Saved data entries:
▬▬▬
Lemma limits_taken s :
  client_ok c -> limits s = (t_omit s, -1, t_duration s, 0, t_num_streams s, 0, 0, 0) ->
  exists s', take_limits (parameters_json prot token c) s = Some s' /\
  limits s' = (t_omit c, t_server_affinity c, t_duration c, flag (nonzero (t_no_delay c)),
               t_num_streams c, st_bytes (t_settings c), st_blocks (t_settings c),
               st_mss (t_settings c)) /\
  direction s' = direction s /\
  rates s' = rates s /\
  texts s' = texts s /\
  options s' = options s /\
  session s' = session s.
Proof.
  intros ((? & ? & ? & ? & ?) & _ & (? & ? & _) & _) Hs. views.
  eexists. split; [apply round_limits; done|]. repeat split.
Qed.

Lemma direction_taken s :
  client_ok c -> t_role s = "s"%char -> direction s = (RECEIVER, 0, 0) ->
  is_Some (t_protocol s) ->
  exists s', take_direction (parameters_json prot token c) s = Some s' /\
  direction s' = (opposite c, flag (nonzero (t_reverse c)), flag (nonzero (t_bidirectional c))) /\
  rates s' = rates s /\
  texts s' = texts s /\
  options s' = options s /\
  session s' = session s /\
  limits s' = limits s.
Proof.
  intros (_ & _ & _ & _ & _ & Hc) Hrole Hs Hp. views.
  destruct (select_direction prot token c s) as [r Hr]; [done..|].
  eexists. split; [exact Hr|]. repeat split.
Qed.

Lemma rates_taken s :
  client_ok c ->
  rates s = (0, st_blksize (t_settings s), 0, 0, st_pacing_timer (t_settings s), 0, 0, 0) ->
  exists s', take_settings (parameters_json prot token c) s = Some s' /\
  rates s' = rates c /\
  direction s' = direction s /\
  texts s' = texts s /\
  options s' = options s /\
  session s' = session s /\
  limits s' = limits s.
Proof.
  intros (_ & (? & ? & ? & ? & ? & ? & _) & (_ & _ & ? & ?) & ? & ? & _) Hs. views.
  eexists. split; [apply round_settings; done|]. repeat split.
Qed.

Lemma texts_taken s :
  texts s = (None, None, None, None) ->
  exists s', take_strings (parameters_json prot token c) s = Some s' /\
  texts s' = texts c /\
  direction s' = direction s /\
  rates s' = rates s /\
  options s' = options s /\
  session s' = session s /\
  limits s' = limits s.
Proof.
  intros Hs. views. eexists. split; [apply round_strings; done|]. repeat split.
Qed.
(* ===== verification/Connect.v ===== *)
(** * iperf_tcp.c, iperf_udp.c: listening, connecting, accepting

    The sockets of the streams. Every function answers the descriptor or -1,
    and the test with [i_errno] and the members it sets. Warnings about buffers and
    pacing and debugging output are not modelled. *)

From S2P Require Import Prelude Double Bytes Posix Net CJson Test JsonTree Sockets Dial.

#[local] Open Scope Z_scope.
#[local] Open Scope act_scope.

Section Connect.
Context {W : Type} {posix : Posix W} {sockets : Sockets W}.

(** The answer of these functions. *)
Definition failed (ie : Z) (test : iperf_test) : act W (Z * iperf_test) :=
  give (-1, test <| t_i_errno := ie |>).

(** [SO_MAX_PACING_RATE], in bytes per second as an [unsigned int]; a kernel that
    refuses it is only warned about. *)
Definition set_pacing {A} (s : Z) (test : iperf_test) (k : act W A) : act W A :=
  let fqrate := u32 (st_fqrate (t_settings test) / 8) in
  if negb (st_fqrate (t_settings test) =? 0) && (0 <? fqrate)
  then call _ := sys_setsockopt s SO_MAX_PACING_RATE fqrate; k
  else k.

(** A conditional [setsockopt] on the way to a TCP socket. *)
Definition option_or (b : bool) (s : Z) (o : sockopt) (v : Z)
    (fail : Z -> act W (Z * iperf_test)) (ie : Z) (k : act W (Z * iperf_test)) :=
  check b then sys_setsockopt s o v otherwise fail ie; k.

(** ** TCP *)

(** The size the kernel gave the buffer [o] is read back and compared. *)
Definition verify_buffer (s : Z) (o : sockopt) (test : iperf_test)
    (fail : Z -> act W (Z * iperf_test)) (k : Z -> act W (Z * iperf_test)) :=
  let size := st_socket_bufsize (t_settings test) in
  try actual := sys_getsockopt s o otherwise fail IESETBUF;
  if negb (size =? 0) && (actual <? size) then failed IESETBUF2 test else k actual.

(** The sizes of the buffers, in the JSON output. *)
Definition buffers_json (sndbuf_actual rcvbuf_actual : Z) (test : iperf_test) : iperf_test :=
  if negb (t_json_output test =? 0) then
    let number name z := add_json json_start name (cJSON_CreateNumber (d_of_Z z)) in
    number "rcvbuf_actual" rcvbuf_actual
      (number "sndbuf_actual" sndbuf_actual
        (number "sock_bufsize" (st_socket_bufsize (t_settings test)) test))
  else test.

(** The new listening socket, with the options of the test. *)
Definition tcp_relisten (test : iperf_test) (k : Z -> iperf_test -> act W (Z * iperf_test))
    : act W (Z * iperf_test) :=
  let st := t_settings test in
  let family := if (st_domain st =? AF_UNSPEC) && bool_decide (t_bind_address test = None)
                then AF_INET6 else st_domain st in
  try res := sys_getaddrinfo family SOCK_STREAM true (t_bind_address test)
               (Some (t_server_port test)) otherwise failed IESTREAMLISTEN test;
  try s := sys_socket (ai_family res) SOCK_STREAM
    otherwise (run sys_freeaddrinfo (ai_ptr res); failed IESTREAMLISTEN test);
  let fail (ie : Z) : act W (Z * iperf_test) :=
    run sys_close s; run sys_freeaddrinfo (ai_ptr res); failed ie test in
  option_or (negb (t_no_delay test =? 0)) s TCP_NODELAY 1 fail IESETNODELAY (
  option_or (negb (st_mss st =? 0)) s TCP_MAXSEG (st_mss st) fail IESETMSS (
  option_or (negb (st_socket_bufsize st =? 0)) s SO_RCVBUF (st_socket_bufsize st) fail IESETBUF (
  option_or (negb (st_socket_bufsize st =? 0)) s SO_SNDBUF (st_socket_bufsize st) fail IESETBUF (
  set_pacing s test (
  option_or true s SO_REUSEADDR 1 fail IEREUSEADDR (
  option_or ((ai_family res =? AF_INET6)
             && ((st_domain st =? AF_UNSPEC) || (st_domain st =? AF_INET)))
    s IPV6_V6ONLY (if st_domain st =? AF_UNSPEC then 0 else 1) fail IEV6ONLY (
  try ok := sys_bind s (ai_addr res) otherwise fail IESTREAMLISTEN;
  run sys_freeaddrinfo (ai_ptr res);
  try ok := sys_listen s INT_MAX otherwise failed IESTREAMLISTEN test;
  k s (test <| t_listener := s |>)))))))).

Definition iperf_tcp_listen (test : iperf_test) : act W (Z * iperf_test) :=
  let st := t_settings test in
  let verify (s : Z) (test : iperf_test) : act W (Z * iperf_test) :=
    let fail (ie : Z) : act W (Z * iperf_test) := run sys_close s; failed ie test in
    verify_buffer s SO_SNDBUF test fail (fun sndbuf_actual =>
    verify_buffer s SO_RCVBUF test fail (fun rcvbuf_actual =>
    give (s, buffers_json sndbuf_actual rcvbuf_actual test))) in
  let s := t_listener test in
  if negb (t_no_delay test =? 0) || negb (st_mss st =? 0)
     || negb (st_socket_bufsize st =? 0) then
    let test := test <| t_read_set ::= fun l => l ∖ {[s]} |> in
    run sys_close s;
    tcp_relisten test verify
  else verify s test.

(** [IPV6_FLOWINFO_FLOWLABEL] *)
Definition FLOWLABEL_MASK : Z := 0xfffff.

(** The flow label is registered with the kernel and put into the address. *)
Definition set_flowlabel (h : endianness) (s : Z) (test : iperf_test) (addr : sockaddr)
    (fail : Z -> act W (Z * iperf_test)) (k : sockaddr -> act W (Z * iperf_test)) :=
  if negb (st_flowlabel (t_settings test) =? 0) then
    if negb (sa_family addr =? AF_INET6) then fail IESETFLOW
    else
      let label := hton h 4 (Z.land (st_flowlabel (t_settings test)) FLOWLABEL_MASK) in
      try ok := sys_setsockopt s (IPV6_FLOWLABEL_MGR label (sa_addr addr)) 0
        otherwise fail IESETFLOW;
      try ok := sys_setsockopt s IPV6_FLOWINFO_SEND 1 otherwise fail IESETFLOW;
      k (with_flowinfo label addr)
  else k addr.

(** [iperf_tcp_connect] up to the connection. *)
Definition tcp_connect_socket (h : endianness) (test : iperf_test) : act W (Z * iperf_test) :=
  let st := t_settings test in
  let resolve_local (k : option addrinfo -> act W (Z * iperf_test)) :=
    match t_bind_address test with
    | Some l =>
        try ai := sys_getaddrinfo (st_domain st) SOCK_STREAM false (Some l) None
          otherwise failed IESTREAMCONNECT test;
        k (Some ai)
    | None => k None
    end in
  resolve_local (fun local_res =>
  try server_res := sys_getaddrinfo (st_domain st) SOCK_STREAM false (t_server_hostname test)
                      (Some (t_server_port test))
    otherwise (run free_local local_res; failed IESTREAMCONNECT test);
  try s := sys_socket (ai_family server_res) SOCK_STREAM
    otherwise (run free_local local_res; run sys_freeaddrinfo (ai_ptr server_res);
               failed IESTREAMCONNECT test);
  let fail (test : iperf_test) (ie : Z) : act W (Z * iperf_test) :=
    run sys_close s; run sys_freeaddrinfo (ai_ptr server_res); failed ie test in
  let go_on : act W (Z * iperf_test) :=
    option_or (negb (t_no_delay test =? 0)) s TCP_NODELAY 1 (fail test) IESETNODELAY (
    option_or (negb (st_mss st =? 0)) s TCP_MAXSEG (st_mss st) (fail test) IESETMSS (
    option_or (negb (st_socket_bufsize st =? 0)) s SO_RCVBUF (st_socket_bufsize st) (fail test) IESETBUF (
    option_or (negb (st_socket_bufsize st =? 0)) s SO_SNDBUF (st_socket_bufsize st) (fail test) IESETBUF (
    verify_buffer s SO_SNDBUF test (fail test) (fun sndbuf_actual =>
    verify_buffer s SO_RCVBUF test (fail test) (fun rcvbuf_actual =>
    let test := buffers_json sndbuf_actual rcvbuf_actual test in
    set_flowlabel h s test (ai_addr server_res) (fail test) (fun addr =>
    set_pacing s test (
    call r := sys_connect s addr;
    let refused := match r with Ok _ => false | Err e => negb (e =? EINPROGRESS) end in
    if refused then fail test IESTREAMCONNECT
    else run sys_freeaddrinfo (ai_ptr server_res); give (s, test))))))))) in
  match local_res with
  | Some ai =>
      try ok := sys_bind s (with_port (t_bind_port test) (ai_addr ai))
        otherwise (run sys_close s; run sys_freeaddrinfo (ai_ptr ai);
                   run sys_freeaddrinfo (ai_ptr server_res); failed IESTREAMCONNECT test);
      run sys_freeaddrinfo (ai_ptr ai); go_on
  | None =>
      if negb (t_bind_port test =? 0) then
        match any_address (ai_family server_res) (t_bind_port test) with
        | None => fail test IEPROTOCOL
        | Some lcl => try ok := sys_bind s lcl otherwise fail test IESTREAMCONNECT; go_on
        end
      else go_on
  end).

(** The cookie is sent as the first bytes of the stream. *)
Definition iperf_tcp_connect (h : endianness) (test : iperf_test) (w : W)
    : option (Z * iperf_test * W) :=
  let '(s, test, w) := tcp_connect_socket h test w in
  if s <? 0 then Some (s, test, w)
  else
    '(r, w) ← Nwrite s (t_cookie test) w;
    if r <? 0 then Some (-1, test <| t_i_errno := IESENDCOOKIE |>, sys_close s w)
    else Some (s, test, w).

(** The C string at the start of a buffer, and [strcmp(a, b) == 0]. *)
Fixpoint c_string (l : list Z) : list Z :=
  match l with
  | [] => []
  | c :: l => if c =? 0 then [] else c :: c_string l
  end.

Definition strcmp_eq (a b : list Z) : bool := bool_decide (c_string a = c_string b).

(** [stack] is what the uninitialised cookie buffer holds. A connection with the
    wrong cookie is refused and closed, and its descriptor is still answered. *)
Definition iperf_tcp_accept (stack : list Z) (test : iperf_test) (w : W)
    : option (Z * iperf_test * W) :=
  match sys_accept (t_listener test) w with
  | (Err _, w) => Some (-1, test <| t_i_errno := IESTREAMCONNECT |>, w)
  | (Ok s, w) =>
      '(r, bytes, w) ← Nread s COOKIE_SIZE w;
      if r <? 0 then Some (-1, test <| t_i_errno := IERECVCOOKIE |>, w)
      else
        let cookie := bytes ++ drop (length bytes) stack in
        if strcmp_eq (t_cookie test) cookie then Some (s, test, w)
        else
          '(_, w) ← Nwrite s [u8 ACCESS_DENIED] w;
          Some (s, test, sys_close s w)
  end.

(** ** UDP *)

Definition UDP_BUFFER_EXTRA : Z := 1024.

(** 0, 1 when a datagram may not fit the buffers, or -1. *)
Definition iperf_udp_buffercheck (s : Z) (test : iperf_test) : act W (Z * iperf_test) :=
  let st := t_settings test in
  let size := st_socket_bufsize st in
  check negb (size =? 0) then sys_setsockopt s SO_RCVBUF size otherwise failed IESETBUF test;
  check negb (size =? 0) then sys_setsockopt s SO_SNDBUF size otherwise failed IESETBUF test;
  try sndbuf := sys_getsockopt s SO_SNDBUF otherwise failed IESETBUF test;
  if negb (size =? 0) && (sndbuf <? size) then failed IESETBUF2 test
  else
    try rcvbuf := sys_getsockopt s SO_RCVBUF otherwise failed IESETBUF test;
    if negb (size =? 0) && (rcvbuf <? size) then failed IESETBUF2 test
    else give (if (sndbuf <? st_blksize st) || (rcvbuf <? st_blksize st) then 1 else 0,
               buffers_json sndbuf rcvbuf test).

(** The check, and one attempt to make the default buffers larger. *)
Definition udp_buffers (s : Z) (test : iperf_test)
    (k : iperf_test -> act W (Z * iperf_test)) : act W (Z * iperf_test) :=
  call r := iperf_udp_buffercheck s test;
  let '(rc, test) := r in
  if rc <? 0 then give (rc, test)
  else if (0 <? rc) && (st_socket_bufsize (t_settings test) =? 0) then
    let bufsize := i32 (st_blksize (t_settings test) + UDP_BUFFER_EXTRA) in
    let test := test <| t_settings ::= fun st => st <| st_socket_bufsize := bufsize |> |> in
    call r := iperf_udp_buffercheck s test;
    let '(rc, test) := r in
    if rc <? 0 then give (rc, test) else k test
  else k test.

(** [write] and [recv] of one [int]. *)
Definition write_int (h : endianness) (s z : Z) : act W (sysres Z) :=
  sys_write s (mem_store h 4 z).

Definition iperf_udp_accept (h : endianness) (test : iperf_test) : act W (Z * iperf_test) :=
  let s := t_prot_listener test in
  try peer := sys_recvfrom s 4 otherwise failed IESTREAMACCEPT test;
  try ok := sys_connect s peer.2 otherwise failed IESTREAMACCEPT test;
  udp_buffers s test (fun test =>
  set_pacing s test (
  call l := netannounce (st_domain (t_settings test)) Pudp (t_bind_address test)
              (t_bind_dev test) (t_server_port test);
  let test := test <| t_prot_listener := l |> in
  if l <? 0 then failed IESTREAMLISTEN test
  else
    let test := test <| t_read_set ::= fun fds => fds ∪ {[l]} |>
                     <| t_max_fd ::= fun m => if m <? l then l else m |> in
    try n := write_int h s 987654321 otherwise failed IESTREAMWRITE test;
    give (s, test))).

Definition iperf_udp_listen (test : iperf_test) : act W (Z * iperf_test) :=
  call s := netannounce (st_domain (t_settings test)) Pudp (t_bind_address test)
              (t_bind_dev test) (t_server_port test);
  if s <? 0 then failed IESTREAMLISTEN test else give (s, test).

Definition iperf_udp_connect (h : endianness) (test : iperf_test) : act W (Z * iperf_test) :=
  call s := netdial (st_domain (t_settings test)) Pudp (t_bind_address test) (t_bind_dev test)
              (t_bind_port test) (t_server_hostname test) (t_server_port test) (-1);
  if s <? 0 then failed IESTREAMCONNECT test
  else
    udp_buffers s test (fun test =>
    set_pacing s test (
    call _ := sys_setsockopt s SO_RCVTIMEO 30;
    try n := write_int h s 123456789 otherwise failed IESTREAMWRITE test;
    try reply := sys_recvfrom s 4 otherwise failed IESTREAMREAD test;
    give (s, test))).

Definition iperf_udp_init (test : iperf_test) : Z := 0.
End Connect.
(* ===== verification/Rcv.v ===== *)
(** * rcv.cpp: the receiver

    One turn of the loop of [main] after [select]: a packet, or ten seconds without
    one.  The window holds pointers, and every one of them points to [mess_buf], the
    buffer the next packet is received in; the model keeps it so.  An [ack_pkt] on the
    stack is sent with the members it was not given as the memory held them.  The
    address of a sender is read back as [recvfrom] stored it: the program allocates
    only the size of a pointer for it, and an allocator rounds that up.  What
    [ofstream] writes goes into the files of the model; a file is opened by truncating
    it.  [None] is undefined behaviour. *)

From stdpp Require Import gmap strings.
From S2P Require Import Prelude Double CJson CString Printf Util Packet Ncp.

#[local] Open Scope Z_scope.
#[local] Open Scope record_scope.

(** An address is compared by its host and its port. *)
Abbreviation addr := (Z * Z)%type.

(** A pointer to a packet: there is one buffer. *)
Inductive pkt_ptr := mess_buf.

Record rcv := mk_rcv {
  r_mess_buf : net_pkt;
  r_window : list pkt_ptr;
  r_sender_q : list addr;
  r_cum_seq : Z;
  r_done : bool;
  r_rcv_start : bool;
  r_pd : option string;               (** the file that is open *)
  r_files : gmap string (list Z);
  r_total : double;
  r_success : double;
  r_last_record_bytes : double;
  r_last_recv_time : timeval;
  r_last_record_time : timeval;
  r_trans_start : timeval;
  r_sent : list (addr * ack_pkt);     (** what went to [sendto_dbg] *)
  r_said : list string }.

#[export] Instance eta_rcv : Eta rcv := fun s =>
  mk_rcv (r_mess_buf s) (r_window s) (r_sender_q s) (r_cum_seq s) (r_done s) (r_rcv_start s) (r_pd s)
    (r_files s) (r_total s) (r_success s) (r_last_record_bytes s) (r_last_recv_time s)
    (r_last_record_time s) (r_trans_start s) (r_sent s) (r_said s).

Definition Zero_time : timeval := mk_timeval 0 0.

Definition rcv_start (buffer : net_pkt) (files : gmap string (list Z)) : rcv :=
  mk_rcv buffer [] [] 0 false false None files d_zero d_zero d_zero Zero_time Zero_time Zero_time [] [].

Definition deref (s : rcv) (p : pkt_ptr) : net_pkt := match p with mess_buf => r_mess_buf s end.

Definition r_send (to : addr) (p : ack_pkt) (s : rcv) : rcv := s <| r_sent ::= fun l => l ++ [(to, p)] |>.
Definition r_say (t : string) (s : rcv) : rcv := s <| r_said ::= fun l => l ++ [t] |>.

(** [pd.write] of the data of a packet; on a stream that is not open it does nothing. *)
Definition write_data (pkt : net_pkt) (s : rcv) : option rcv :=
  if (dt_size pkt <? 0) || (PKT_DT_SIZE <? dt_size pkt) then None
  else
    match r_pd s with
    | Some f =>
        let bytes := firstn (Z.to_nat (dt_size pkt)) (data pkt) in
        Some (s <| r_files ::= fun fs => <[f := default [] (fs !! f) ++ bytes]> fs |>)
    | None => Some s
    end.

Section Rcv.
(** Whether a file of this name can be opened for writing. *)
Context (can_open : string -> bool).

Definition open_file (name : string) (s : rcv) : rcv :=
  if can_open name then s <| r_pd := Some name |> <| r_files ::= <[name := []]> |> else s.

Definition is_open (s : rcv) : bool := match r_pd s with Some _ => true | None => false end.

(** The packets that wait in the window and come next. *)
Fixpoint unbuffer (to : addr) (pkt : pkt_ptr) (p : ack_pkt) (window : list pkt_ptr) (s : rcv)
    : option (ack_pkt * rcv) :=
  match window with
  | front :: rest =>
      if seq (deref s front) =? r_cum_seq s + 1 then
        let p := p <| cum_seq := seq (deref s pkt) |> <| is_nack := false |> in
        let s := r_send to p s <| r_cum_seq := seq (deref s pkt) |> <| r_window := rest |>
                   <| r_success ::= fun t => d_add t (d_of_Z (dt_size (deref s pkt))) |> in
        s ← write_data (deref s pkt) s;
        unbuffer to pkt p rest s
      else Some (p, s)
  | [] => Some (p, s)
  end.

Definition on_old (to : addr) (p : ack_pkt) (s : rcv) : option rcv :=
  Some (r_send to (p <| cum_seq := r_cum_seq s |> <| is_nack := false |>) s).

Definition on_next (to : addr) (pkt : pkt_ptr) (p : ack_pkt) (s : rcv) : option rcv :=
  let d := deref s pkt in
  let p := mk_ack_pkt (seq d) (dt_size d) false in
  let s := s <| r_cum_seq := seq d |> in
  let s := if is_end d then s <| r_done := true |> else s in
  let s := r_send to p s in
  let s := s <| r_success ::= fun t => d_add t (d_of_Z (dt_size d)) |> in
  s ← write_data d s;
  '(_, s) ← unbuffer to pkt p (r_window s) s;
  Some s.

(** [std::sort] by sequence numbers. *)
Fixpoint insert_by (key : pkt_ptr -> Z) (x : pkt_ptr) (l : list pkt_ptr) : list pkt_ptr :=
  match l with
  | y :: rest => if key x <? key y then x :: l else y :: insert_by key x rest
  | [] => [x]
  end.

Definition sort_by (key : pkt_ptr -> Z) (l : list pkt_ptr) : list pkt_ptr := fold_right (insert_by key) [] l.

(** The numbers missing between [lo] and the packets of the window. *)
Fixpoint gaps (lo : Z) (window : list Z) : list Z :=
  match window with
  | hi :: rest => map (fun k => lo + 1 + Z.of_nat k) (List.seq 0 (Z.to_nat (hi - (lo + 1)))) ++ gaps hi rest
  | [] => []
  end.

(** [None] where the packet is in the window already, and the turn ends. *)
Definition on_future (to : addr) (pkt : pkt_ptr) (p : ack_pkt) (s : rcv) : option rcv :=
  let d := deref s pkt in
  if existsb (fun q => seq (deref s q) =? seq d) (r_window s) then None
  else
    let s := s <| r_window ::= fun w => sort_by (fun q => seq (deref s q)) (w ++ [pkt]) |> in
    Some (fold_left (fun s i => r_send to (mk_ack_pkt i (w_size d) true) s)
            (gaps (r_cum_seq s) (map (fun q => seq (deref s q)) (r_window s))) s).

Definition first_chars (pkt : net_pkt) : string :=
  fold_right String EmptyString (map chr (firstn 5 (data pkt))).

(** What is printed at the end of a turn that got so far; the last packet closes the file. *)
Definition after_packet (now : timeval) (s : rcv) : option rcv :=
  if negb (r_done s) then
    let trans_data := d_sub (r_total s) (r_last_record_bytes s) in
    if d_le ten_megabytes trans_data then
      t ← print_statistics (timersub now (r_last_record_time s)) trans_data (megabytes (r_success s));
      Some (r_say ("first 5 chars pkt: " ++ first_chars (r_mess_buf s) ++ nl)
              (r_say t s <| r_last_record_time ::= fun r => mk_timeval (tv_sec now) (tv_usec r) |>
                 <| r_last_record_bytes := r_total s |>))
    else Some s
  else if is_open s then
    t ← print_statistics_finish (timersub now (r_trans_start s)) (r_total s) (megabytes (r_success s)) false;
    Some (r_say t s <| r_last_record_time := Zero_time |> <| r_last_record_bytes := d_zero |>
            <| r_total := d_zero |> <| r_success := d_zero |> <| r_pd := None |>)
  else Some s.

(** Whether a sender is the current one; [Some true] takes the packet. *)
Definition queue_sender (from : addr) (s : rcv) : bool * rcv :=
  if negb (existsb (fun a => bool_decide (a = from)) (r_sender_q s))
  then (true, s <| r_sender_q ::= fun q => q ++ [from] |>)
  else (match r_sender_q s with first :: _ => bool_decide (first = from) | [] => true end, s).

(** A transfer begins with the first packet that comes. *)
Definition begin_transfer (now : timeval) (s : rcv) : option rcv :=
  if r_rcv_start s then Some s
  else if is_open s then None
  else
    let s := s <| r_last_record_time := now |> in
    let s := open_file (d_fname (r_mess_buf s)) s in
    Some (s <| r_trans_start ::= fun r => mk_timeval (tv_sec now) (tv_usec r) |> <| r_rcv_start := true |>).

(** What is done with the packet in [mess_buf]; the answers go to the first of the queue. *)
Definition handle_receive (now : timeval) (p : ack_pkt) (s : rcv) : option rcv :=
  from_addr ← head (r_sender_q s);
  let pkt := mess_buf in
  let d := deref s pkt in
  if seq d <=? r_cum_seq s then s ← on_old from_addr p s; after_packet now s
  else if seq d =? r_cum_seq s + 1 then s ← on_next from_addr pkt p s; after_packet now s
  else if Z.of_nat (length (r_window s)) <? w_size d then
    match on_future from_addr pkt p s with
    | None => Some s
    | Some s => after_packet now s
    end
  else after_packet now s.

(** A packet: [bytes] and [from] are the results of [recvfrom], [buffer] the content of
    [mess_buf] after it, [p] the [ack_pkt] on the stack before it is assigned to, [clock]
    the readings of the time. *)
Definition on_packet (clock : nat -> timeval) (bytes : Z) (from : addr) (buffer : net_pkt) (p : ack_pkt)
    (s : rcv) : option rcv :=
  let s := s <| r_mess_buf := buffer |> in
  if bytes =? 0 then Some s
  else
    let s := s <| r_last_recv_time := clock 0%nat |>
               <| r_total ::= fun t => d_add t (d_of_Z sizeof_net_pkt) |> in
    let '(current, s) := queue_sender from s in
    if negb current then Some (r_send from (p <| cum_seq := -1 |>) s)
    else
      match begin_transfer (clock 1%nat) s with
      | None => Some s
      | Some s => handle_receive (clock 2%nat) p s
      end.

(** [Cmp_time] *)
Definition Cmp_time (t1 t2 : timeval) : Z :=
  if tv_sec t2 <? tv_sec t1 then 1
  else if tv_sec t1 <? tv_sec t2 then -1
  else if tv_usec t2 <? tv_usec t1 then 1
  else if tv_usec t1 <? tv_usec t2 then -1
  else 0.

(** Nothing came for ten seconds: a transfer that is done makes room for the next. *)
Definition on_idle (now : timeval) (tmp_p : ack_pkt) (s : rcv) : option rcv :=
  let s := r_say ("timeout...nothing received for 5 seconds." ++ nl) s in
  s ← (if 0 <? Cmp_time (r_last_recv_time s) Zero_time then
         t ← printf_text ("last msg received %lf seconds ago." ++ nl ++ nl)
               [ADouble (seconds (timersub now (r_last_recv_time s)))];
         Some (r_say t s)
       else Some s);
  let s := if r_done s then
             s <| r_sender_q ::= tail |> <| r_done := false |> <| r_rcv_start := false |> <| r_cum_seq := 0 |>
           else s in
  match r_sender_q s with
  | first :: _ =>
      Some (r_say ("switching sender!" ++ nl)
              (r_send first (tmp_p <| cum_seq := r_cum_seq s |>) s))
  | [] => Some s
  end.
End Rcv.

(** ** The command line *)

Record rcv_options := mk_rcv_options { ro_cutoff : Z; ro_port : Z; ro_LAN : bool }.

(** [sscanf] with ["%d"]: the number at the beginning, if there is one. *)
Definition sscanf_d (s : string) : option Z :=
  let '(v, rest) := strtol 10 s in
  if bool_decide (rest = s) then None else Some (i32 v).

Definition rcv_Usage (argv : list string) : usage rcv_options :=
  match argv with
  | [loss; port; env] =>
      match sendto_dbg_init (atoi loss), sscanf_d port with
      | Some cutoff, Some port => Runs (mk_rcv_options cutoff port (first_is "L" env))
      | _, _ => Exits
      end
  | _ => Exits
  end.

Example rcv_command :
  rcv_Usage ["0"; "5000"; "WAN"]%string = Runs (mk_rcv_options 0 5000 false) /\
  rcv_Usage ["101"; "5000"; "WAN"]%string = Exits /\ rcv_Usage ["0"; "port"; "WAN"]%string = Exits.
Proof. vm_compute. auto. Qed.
▬▬▬
=== Aim of the task ===
Reproduce the lines of the records exactly, from the first one through the line that contains "intros (_ & _".

=== Solution to this problem ===
Lemma limits_taken s :
  client_ok c -> limits s = (t_omit s, -1, t_duration s, 0, t_num_streams s, 0, 0, 0) ->
  exists s', take_limits (parameters_json prot token c) s = Some s' /\
  limits s' = (t_omit c, t_server_affinity c, t_duration c, flag (nonzero (t_no_delay c)),
               t_num_streams c, st_bytes (t_settings c), st_blocks (t_settings c),
               st_mss (t_settings c)) /\
  direction s' = direction s /\
  rates s' = rates s /\
  texts s' = texts s /\
  options s' = options s /\
  session s' = session s.
Proof.
  intros ((? & ? & ? & ? & ?) & _ & (? & ? & _) & _) Hs. views.
  eexists. split; [apply round_limits; done|]. repeat split.
Qed.

Lemma direction_taken s :
  client_ok c -> t_role s = "s"%char -> direction s = (RECEIVER, 0, 0) ->
  is_Some (t_protocol s) ->
  exists s', take_direction (parameters_json prot token c) s = Some s' /\
  direction s' = (opposite c, flag (nonzero (t_reverse c)), flag (nonzero (t_bidirectional c))) /\
  rates s' = rates s /\
  texts s' = texts s /\
  options s' = options s /\
  session s' = session s /\
  limits s' = limits s.
Proof.
  intros (_ & _ & _ & _ & _ & Hc) Hrole Hs Hp. views.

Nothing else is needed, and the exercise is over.